Humans have access to high-level scene information with very brief presentation times (Fei-Fei, Iyer, Koch, & Perona,
2007; Potter & Levy,
1969), even when attention is engaged with another task (Li, VanRullen, Koch, & Perona,
2002). This fast extraction of high-level scene information, sometimes referred to as “gist,” is purported to serve subsequent biasing of visual attention for tasks such as navigation (Greene & Oliva,
2009b), avoidance of threats (Righart & de Gelder,
2008), visual search (Castelhano & Henderson,
2007; Torralba, Oliva, Castelhano, & Henderson,
2006; Wolfe, Võ, Evans, & Greene,
2011), or providing context for more detailed visual exploration (Bar,
2004) and memory encoding (Brockmole, Castelhano, & Henderson,
2006; Chun & Jiang
1998; Hollingworth, Williams, & Henderson,
2001).
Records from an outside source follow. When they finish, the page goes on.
Context {World Handle : Type} {C : Collaborators World Handle}.

(** Every call the service makes to the outside, in the order made. *)
Inductive event : Type :=
| EFetchRecord (name key : string)
| EEncrypt (plaintext publicKey : value) (result : outcome value)
| EConsoleLog (err : error)
| ECreateRecord (path : string)
| EUpdate (record : Handle) (jobData : value)
| ESync (record : Handle)
| ECallback (recordData : value)
| EUnsync (record : Handle)
| EDeferredResolve
| EDeferredReject (err : error)
| ELog (message : string) (data : value)
| ELogError (err : error)
| EDecrypt (encryptedPayload keypair : value) (result : outcome value)
| EProcessJob (job : props)
| ECreate (trackingEvent : value)
| EComplete
| EProviderCreateWorker
| EProviderShutdown.

(** The closure variables of one [JobQueueService] instance. *)
Record service : Type := {
  queueType : value;
  _publicKey : value;
  _provider : bool
}.

(** Lines 12-20, the constructor.  [storage] tells whether a storage
    service was passed; its methods are the collaborators above. *)
Definition JobQueueService (storage : bool) (type : value) : error + service :=
  if negb storage then inl (Error "Instance of storage service required")
  else if negb (is_str "session" type) && negb (is_str "fast" type)
          && negb (is_str "default" type) && negb (is_undefined type)
  then inl (Error ("Invalid value for the type param, value: " ++ to_string type)%string)
  else inr {| queueType := type; _publicKey := VUndefined; _provider := false |}.

(** The instance, the outside world and the calls made so far. *)
Record state : Type := {
  self : service;
  world : World;
  trace : list event
}.

(** *** Computations: state passing with rejection *)

Definition M (A : Type) : Type := state -> outcome A * state.

Definition ret {A} (a : A) : M A := fun s => (Resolved a, s).

Definition throw {A} (e : error) : M A := fun s => (Rejected e, s).

(** Sequencing, the [.then] of a promise chain as well as the [;] of
    straight-line code: a rejection skips what follows. *)
Definition bind {A B} (m : M A) (k : A -> M B) : M B :=
  fun s =>
    match m s with
    | (Resolved a, s') => k a s'
    | (Rejected e, s') => (Rejected e, s')
    | (Pending, s') => (Pending, s')
    end.

(** [try { m } catch (err) { handler }] *)
Definition try_catch {A} (m : M A) (handler : error -> M A) : M A :=
  fun s =>
    match m s with
    | (Rejected e, s') => handler e s'
    | r => r
    end.

Notation "x <- m ;; k" := (bind m (fun x => k))
  (at level 61, m at next level, right associativity).
Notation "m ;;; k" := (bind m (fun _ => k))
  (at level 61, right associativity).

Definition emit (e : event) : M unit :=
  fun s => (Resolved tt,
            {| self := self s; world := world s; trace := trace s ++ [e] |}).

(** A call to a collaborator: its answer, and the world it leaves. *)
Definition call {A} (f : World -> outcome A * World) : M A :=
  fun s =>
    let (r, w) := f (world s) in
    (r, {| self := self s; world := w; trace := trace s |}).

Definition get_self : M service := fun s => (Resolved (self s), s).

Definition set_publicKey (k : value) : M unit :=
  fun s => (Resolved tt,
            {| self := {| queueType := queueType (self s);
                          _publicKey := k;
                          _provider := _provider (self s) |};
               world := world s; trace := trace s |}).

Definition set_provider : M unit :=
  fun s => (Resolved tt,
            {| self := {| queueType := queueType (self s);
                          _publicKey := _publicKey (self s);
                          _provider := true |};
               world := world s; trace := trace s |}).

(** [new Date().getTime()] *)
Definition now : M Z :=
  fun s =>
    let (t, w) := getTime (world s) in
    (Resolved t, {| self := self s; world := w; trace := trace s |}).

(** [o.k] where [o] may be [undefined] or [null]. *)
Definition read (o : value) (k : string) : M value :=
  match get_prop o k with
  | Some x => ret x
  | None => throw TypeError
  end.

(** *** [fetchPublicKey], lines 70-75 *)

Definition fetchPublicKey : M unit :=
  emit (EFetchRecord "Public Key" "BACKGROUND_PUBLIC_KEY") ;;;
  publicKeyRecord <- call (storage_fetchRecord "Public Key" "BACKGROUND_PUBLIC_KEY") ;;
  publicKeyRecordData <- (fun s => (Resolved (record_getData publicKeyRecord (world s)), s)) ;;
  v <- read publicKeyRecordData "value" ;;
  set_publicKey v.

(** *** [addJob], lines 31-69 *)

(** Lines 36-40, the first [then]: the key is fetched when none is cached
    and sensitive data was given. *)
Definition key_phase (sensitiveData : value) : M unit :=
  this <- get_self ;;
  if negb (truthy (_publicKey this)) && truthy sensitiveData
  then fetchPublicKey
  else ret tt.

(** Lines 41-48: the encryption, its failure caught and logged. *)
Definition encrypt_phase (sensitiveData : value) : M value :=
  if truthy sensitiveData then
    this <- get_self ;;
    try_catch
      (fun s =>
         let (r, w) := encrypt sensitiveData (_publicKey this) (world s) in
         (r, {| self := self s; world := w;
                trace := trace s ++ [EEncrypt sensitiveData (_publicKey this) r] |}))
      (fun err => emit (EConsoleLog err) ;;; ret VUndefined)
  else ret VUndefined.

(** Lines 50-56, the namespace of a queue type. *)
Definition route (queueType : value) : string :=
  if is_str "fast" queueType then "_fastQueue/task"
  else if is_str "session" queueType then "_sessionQueue/task"
  else "_queue/task".

(** Lines 57-64, the record written. *)
Definition make_jobData (type data encryptedPayload : value) : M value :=
  let jobData := [("type", type); ("data", data)] in
  if truthy encryptedPayload then
    encryptedData <- read encryptedPayload "encryptedData" ;;
    encryptedKey <- read encryptedPayload "encryptedKey" ;;
    ret (VObj (assign "encryptedKey" encryptedKey
                 (assign "encryptedData" encryptedData jobData)))
  else ret (VObj jobData).

(** Lines 49-65: the record is created in the namespace of the queue and
    updated with the job. *)
Definition store_phase (type data encryptedPayload : value) : M Handle :=
  this <- get_self ;;
  let path := route (queueType this) in
  emit (ECreateRecord path) ;;;
  record <- call (storage_createRecord path) ;;
  jobData <- make_jobData type data encryptedPayload ;;
  emit (EUpdate record jobData) ;;;
  call (record_update record jobData).

(** The promise chain of lines 35-68, [data] and [sensitiveData] being
    the values the two arguments hold after lines 32-33. *)
Definition addJob_chain (type data sensitiveData : value) : M Handle :=
  key_phase sensitiveData ;;;
  encryptedPayload <- encrypt_phase sensitiveData ;;
  record <- store_phase type data encryptedPayload ;;
  ret record.

(** What the invocation of a method that returns a promise gives back
    to its caller: it throws, or it returns the promise. *)
Inductive invocation (A : Type) : Type :=
| Threw (e : error)
| Returned (promise : M A).
Arguments Threw {A} e.
Arguments Returned {A} promise.

(** [addJob(type, data, sensitiveData)]: the two arguments are sanitized
    in place, then the chain is built and returned.  On the payloads
    modelled (see [forin_object]) the sanitizer does not throw, and
    neither does [addJob]. *)
Definition addJob (type data sensitiveData : value) : invocation Handle :=
  let data := removeUndefinedFields data in
  let sensitiveData := removeUndefinedFields sensitiveData in
  Returned (addJob_chain type data sensitiveData).

(** An invocation awaited: a throw and a rejection are not told apart. *)
Definition await {A} (i : invocation A) : M A :=
  match i with
  | Threw e => throw e
  | Returned promise => promise
  end.

(** *** [performJob], lines 86-102 *)

(** The state of [deferred.promise]. *)
Inductive promise_state : Type :=
| PPending
| PFulfilled
| PRejected (e : error).

(** [deferred.resolve()] and [deferred.reject(err)]: a settled promise
    does not change any more. *)
Definition resolve (p : promise_state) : promise_state :=
  match p with PPending => PFulfilled | _ => p end.

Definition reject (err : error) (p : promise_state) : promise_state :=
  match p with PPending => PRejected err | _ => p end.

(** What one [performJob] call owns: its deferred and, while the
    callback of line 91 is registered, the record it is registered on. *)
Record job_watch : Type := {
  deferred : promise_state;
  synced : option Handle
}.

(** [performJob], with [this_addJob] the method [this.addJob] resolves to
    at the call.  The result is taken when the chain of [addJob] has
    run. *)
Definition performJob (this_addJob : value -> value -> value -> invocation Handle)
    (type data sensitiveData : value) (s : state) : job_watch * state :=
  let deferred := PPending in
  match this_addJob type data sensitiveData with
  | Threw err =>
      (* catch (err) { deferred.reject(err); } *)
      let (_, s') := emit (EDeferredReject err) s in
      ({| deferred := reject err deferred; synced := None |}, s')
  | Returned promise =>
      match promise s with
      | (Resolved record, s') =>
          (* record.sync(function (recordData) {...}) *)
          let (_, s'') := emit (ESync record) s' in
          ({| deferred := deferred; synced := Some record |}, s'')
      | (_, s') => ({| deferred := deferred; synced := None |}, s')
      end
  end.

(** Lines 91-96, the callback given to [record.sync]. *)
Definition on_change (record : Handle) (recordData : value)
    (w : job_watch) (s : state) : job_watch * state :=
  if is_null recordData then
    let (_, s1) := emit (EUnsync record) s in
    let (_, s2) := emit EDeferredResolve s1 in
    ({| deferred := resolve (deferred w); synced := None |}, s2)
  else (w, s).

(** The storage service reporting a change of the record: the callback
    runs as long as it is registered ([Record.sync] / [Record.unsync] of
    the storage collaborator). *)
Definition notify (recordData : value) (w : job_watch) (s : state)
  : job_watch * state :=
  match synced w with
  | Some record =>
      let (_, s') := emit (ECallback recordData) s in
      on_change record recordData w s'
  | None => (w, s)
  end.

(** A run of successive changes. *)
Fixpoint notify_all (changes : list value) (w : job_watch) (s : state)
  : job_watch * state :=
  match changes with
  | [] => (w, s)
  | recordData :: rest =>
      let (w', s') := notify recordData w s in
      notify_all rest w' s'
  end.

(** *** [createWorker], lines 113-148 *)

(** What the caller's [processJob(job, complete)] does, as far as the
    wrapper is concerned: it returns without calling [complete] (again),
    it throws, or it calls [complete], the world having moved on by [pass]
    and the job object being [job] at that moment, and carries on with
    [next] according to how the call of [complete] ended. *)
Inductive script : Type :=
| Quiet
| Throws (e : error)
| Calls (job : props) (pass : World -> World) (next : outcome unit -> script).

Definition processor : Type := props -> World -> script.

(** The [logService] argument: its two methods, either of which may
    throw. *)
Record log_service : Type := {
  log : string -> value -> World -> outcome unit * World;
  log_error : error -> World -> outcome unit * World
}.

(** The [dataService] argument: its method [create]. *)
Definition data_service : Type := value -> World -> outcome unit * World.

(** [logService.log(message, data)]: a TypeError when no log service was
    passed to [createWorker], which does not check it. *)
Definition logService_log (logService : option log_service)
    (message : string) (data : value) : M unit :=
  match logService with
  | None => throw TypeError
  | Some service => emit (ELog message data) ;;; call (log service message data)
  end.

(** [logService.error(err)] *)
Definition logService_error (logService : option log_service)
    (err : error) : M unit :=
  match logService with
  | None => throw TypeError
  | Some service => emit (ELogError err) ;;; call (log_error service err)
  end.

(** [dataService.create(trackingEvent)]: a TypeError when no data
    service was passed. *)
Definition dataService_create (dataService : option data_service)
    (trackingEvent : value) : M unit :=
  match dataService with
  | None => throw TypeError
  | Some create => emit (ECreate trackingEvent) ;;; call (create trackingEvent)
  end.

(** The job after a merge that has thrown: [Object.assign] writes into
    the object [job.data] itself, which keeps what was written before the
    throw. *)
Definition after_failed_merge (job : props) (decryptedData : value) : props :=
  match lookup "data" job with
  | Some target => assign "data" (Object_assign_left target decryptedData) job
  | None => job
  end.
(** * ShaderProgram: a shallow embedding of [src/ShaderProgram.ts]

    The class wraps a WebGL context: it compiles and links a program,
    registers named uniforms and vertex buffers behind property accessors,
    derives a projection matrix from a camera record, runs a frame loop on
    [requestAnimationFrame] and releases everything in [destroy].

    The embedding threads one [World] (the instance fields together with the
    part of the browser the class talks to) through a small monad that also
    collects the calls made on the WebGL context and on the DOM, and that
    carries JavaScript exceptions.  The state survives a throw, as it does in
    JavaScript. *)

From Stdlib Require Import ZArith List String Bool Reals Lra.
From Stdlib Require PrimFloat Uint63.
From Corelib Require FloatAxioms.
Import PrimFloat.PrimFloatNotationsInternalA.
Number Notation PrimFloat.float PrimFloat.parser PrimFloat.printer : float_scope.
Import ListNotations.
Local Open Scope string_scope.
Local Open Scope list_scope.

(** ** JavaScript numbers

    The class computes with [number]s in four places only: the camera
    arithmetic of [setProjection], the layout arithmetic of [resize] and
    [mousemove], the clock arithmetic of [_update] and [length / 3] in the
    [position] setter.  The operations it uses are collected in one
    interface, with two implementations: IEEE 754 doubles (what the engine
    runs) and the real numbers (what the arithmetic approximates). *)

Class JSNumber (num : Type) : Type := {
  of_Z : Z -> num;
  num_add : num -> num -> num;
  num_sub : num -> num -> num;
  num_mul : num -> num -> num;
  num_div : num -> num -> num;
  num_gtb : num -> num -> bool;
  Math_PI : num;
  Math_tan : num -> num
}.

Declare Scope js_scope.
Delimit Scope js_scope with js.
Infix "+" := num_add : js_scope.
Infix "-" := num_sub : js_scope.
Infix "*" := num_mul : js_scope.
Infix "/" := num_div : js_scope.
Infix ">?" := num_gtb (at level 70, no associativity) : js_scope.

(** The literal [0.5]: both implementations compute [1 / 2] exactly. *)
Definition lit_0_5 {num} `{JSNumber num} : num := (of_Z 1 / of_Z 2)%js.

(** Integer literals and array lengths as doubles. *)
Definition float_of_Z (z : Z) : PrimFloat.float :=
  match z with
  | Z0 => PrimFloat.of_uint63 (Uint63.of_Z 0)
  | Zpos _ => PrimFloat.of_uint63 (Uint63.of_Z z)
  | Zneg p => PrimFloat.opp (PrimFloat.of_uint63 (Uint63.of_Z (Zpos p)))
  end.

(** [Math.PI] is the double nearest to pi. *)
Definition float_PI : PrimFloat.float := 0x1.921fb54442d18p+1%float.

(** ECMAScript leaves [Math.tan] implementation-approximated, so the doubles
    take the engine's tangent as an argument. *)
Definition IEEE_double (engine_tan : PrimFloat.float -> PrimFloat.float)
  : JSNumber PrimFloat.float :=
  {| of_Z := float_of_Z;
     num_add := PrimFloat.add;
     num_sub := PrimFloat.sub;
     num_mul := PrimFloat.mul;
     num_div := PrimFloat.div;
     num_gtb := fun x y => PrimFloat.ltb y x;
     Math_PI := float_PI;
     Math_tan := engine_tan |}.

(** A tangent for the executable runs: Lambert's continued fraction
    [x / (1 - x^2 / (3 - x^2 / (5 - ...)))], cut at a fixed depth. *)
Fixpoint lambert (depth : nat) (k : PrimFloat.float) (x2 : PrimFloat.float)
  : PrimFloat.float :=
  match depth with
  | O => k
  | S d => PrimFloat.sub k (PrimFloat.div x2 (lambert d (PrimFloat.add k 2%float) x2))
  end.

Definition lambert_tan (x : PrimFloat.float) : PrimFloat.float :=
  PrimFloat.div x (lambert 16 1%float (PrimFloat.mul x x)).

#[export] Instance double : JSNumber PrimFloat.float := IEEE_double lambert_tan.

Definition real_gtb (x y : R) : bool := if Rlt_dec y x then true else false.

#[export] Instance real : JSNumber R :=
  {| of_Z := IZR;
     num_add := Rplus;
     num_sub := Rminus;
     num_mul := Rmult;
     num_div := Rdiv;
     num_gtb := real_gtb;
     Math_PI := PI;
     Math_tan := tan |}.

(** ** JavaScript values and objects *)

(** A [Record<string, V>]: string keys in insertion order, each key once.
    (JavaScript lists keys that are array indices first; the names of
    uniforms and buffers are GLSL identifiers, which are not.) *)
Definition obj (V : Type) : Type := list (string * V).

Fixpoint obj_get {V} (k : string) (o : obj V) : option V :=
  match o with
  | [] => None
  | (k', v) :: rest => if String.eqb k k' then Some v else obj_get k rest
  end.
Torralba et al. (
2006) explored the interaction of physical salience, global scene properties, and specific task for visual search, showing that combining the three contributions in a Bayesian framework predicts eye movements within novel scenes. In visual search tasks, both visual (Castelhano & Henderson,
2007) and semantic (Castelhano & Heaven,
2010) scene category cues do not facilitate visual search, but scene category does facilitate transfer of contextual cues between semantically related scenes (Brockmole & Võ,
2010).